The New York Red Bulls have their own agenda Sunday on the final day of the MLS regular season. But they have no problem spoiling Toronto FC's bid for the Supporters' Shield in the process.
The Red Bulls (8-9-5) enter Decision Day in seventh place in the Eastern Conference, looking to overtake the New England Revolution and avoid the playoff play-in game that the seventh- through 10th-place teams in the East have to go through.
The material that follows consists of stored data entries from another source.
(** The promise is resolved with what stands between the first and the
    second comma of the data URL. *)
Theorem fileToBase64_payload (header payload rest : string) :
  occurs "," header = false -> occurs "," payload = false ->
  fileToBase64_onload (ResultString (header ++ "," ++ payload))
  = Resolved (Some payload) /\
  fileToBase64_onload (ResultString (header ++ "," ++ payload ++ "," ++ rest))
  = Resolved (Some payload).
Proof.
  intros Hh Hp. unfold fileToBase64_onload.
  change ("," ++ payload)%string with (String "," payload).
  change ("," ++ payload ++ "," ++ rest)%string
    with (String "," (payload ++ String "," rest)).
  rewrite !split_app, !(split_without_sep "," header Hh),
    (split_without_sep "," payload Hp).
  split; reflexivity.
Qed.

Lemma fileToBase64_payload_witness :
  fileToBase64_onload (ResultString ("data:audio/wav;base64" ++ "," ++ "UklGRg=="))
  = Resolved (Some "UklGRg=="%string) /\
  fileToBase64_onload
    (ResultString ("data:audio/wav;base64" ++ "," ++ "UklGRg==" ++ "," ++ "x"))
  = Resolved (Some "UklGRg=="%string).
Proof.
  apply (fileToBase64_payload "data:audio/wav;base64" "UklGRg==" "x"); reflexivity.
Defined.

(** A result without a comma resolves the promise with [undefined]; only
    a result that is not a string rejects it. *)
Theorem fileToBase64_without_comma (s : string) :
  occurs "," s = false ->
  fileToBase64_onload (ResultString s) = Resolved None.
Proof.
  intro H. unfold fileToBase64_onload.
  rewrite (split_without_sep "," s H). reflexivity.
Qed.

Lemma fileToBase64_without_comma_witness :
  fileToBase64_onload (ResultString "data:") = Resolved None.
Proof. apply (fileToBase64_without_comma "data:"). reflexivity. Defined.

Lemma two_digits_check :
  forallb (fun n => String.eqb
                      (padStart 2 "0" (toString (Z.of_nat n)))
                      (String (digit (Z.of_nat n / 10))
                              (String (digit (Z.of_nat n mod 10)) EmptyString)))
          (seq 0 100) = true.
Proof. vm_compute. reflexivity. Qed.

(** A field below 100 is shown with exactly two digits. *)
Lemma two_digits (n : Z) :
  0 <= n < 100 ->
  padStart 2 "0" (toString n)
  = String (digit (n / 10)) (String (digit (n mod 10)) EmptyString).
Proof.
  intro H. pose proof two_digits_check as Hc.
  rewrite forallb_forall in Hc.
  specialize (Hc (Z.to_nat n)).
  rewrite Z2Nat.id in Hc by lia.
  apply String.eqb_eq, Hc, in_seq. lia.
Qed.

(** Below 100 minutes the text is [MM:SS]: two digits of minutes, a
    colon, two digits of seconds. *)
Theorem formatTime_mm_ss (seconds : Z) :
  0 <= seconds < 6000 ->
  formatTime seconds = mm_ss (seconds / 60) (seconds mod 60).
Proof.
  intro H. unfold formatTime, mm_ss. cbv zeta.
  rewrite Z.rem_mod_nonneg by lia.
  pose proof (Z.mod_pos_bound seconds 60 ltac:(lia)) as Hs.
  assert (Hm : 0 <= seconds / 60 < 100)
    by (split; [apply Z.div_pos; lia | apply Z.div_lt_upper_bound; lia]).
  rewrite (two_digits (seconds / 60) Hm).
  rewrite (two_digits (seconds mod 60)) by lia.
  reflexivity.
Qed.

Lemma formatTime_mm_ss_witness :
  formatTime 125 = mm_ss (125 / 60) (125 mod 60).
Proof. apply (formatTime_mm_ss 125). lia. Defined.

Lemma occurs_app (c : ascii) (a b : string) :
  occurs c (a ++ b) = occurs c a || occurs c b.
Proof.
  induction a as [|x a IH]; [reflexivity|].
  cbn [append occurs]. rewrite IH, orb_assoc. reflexivity.
Qed.

Lemma string_of_uint_no_colon (d : Decimal.uint) :
  occurs ":" (NilEmpty.string_of_uint d) = false.
Proof. induction d; cbn [NilEmpty.string_of_uint occurs]; auto. Qed.

Lemma toString_no_colon (n : Z) : occurs ":" (toString n) = false.
Proof.
  unfold toString, NilZero.string_of_int, NilZero.string_of_uint.
  destruct (Z.to_int n) as [d|d]; destruct d; cbn [occurs];
    try reflexivity; apply (string_of_uint_no_colon (_ d)).
Qed.

Lemma padStart_no_colon (s : string) :
  occurs ":" s = false -> occurs ":" (padStart 2 "0" s) = false.
Proof.
  intro H. unfold padStart. rewrite occurs_app, H, orb_false_r.
  destruct (2 - String.length s)%nat as [|[|[|k]]] eqn:E;
    try reflexivity; lia.
Qed.

Lemma to_int_not_nil (n : Z) :
  Z.to_int n <> Decimal.Pos Decimal.Nil /\ Z.to_int n <> Decimal.Neg Decimal.Nil.
Proof.
  split; intro H; pose proof (f_equal Z.of_int H) as H';
    rewrite DecimalZ.of_to in H'; vm_compute in H'; subst n;
    vm_compute in H; discriminate H.
Qed.

Lemma parse_toString (n : Z) : parse_field (toString n) = Some n.
Proof.
  unfold parse_field, toString. destruct (to_int_not_nil n) as [H1 H2].
  rewrite NilZero.isi by assumption. cbn [option_map].
  rewrite DecimalZ.of_to. reflexivity.
Qed.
"We know we're going to be up for the challenge," Red Bulls interim head coach Bradley Carnell said Saturday. "We don't want any opposition playing on our turf thinking about any celebrations of any Supporters' Shield ... So there's definitely a lot for us to gain as a team and as well we can spoil a few hopes of some other teams."
Toronto (13-4-5) needs to pick up more points on the day than Philadelphia (13-4-5), which hosts New England, in order to hoist the trophy that goes to the team with the best regular-season record.
Because of pandemic-related game cancellations, MLS is ranking teams by points per game rather than total points this season. Should Toronto and Philadelphia both win Sunday, they would be tied on points and victories with the Union holding a large edge in the next tiebreaker — goal differential per match.
Going into Sunday play, Philadelphia's goal differential per match is 1.00 while Toronto's is 0.36.
Red Bulls captain Sean Davis said his side has nothing but respect for Toronto, especially this season when the Canadian side has been forced to take up residence in Hartford due to pandemic-related travel restrictions.
"Toronto deserves a lot of credit, just because of what they've had to go through this season," he said. "They've been technically on the road the entire time. To see them just continue to chip away at it and grind out results and play well is impressive.
"In saying that, they do have an opportunity to win the Shield this weekend. For us, we see this as another game. We see this as a playoff game. That's been our mentality for the last few weeks."
The Red Bulls rallied to tie Toronto 1-1 when they met Oct. 14 in East Hartford with 17-year-old substitute Caden Clark scoring on a 77th-minute strike from distance.
"I thought we frustrated them and took away a lot of the spaces that they were trying to exploit," said Carnell, a former South African international. "And the game became progressively more frustrating for them."
Carnell knows Toronto can do damage once they hit their stride.
"They're a really dangerous team when they start connecting their passes," he said. "And if you're one step late then you're going to be exposed."
The teams have history.
In 2009, Toronto needed just a draw in its season finale to make the post-season for the first time, but lost 5-0 to the Red Bulls.
In 2017, the two teams scuffled in the tunnel at BMO Field during halftime of Game 2 of the Eastern Conference semifinal. The two-legged series was prickly from the get-go, with Toronto complaining to the league about fan abuse of Jozy Altidore in Game 1 at Red Bull Arena.
The series ended tied 2-2 on aggregate with Toronto advancing on the away goals rule. TFC ended up capturing the MLS Cup, to add to the Supporters' Shield and Canadian Championship it had already won.
The Red Bulls are coming off a painful 5-2 loss to rival New York City FC in a game that saw them squander a 2-1 lead.
"Obviously the last result was not to standard and not to our expectations," said Carnell. "We can't wait to get on the field. The training's been excellent, the response has been good, the messages have been good. So yeah, I think the guys are itching to play again."
The NYCFC loss ended a five-game unbeaten run (2-0-3) for the Red Bulls.
The Red Bulls hold a 12-2-2 edge in games against Toronto at Red Bull Arena. The New York side is headed to its 11th straight post-season.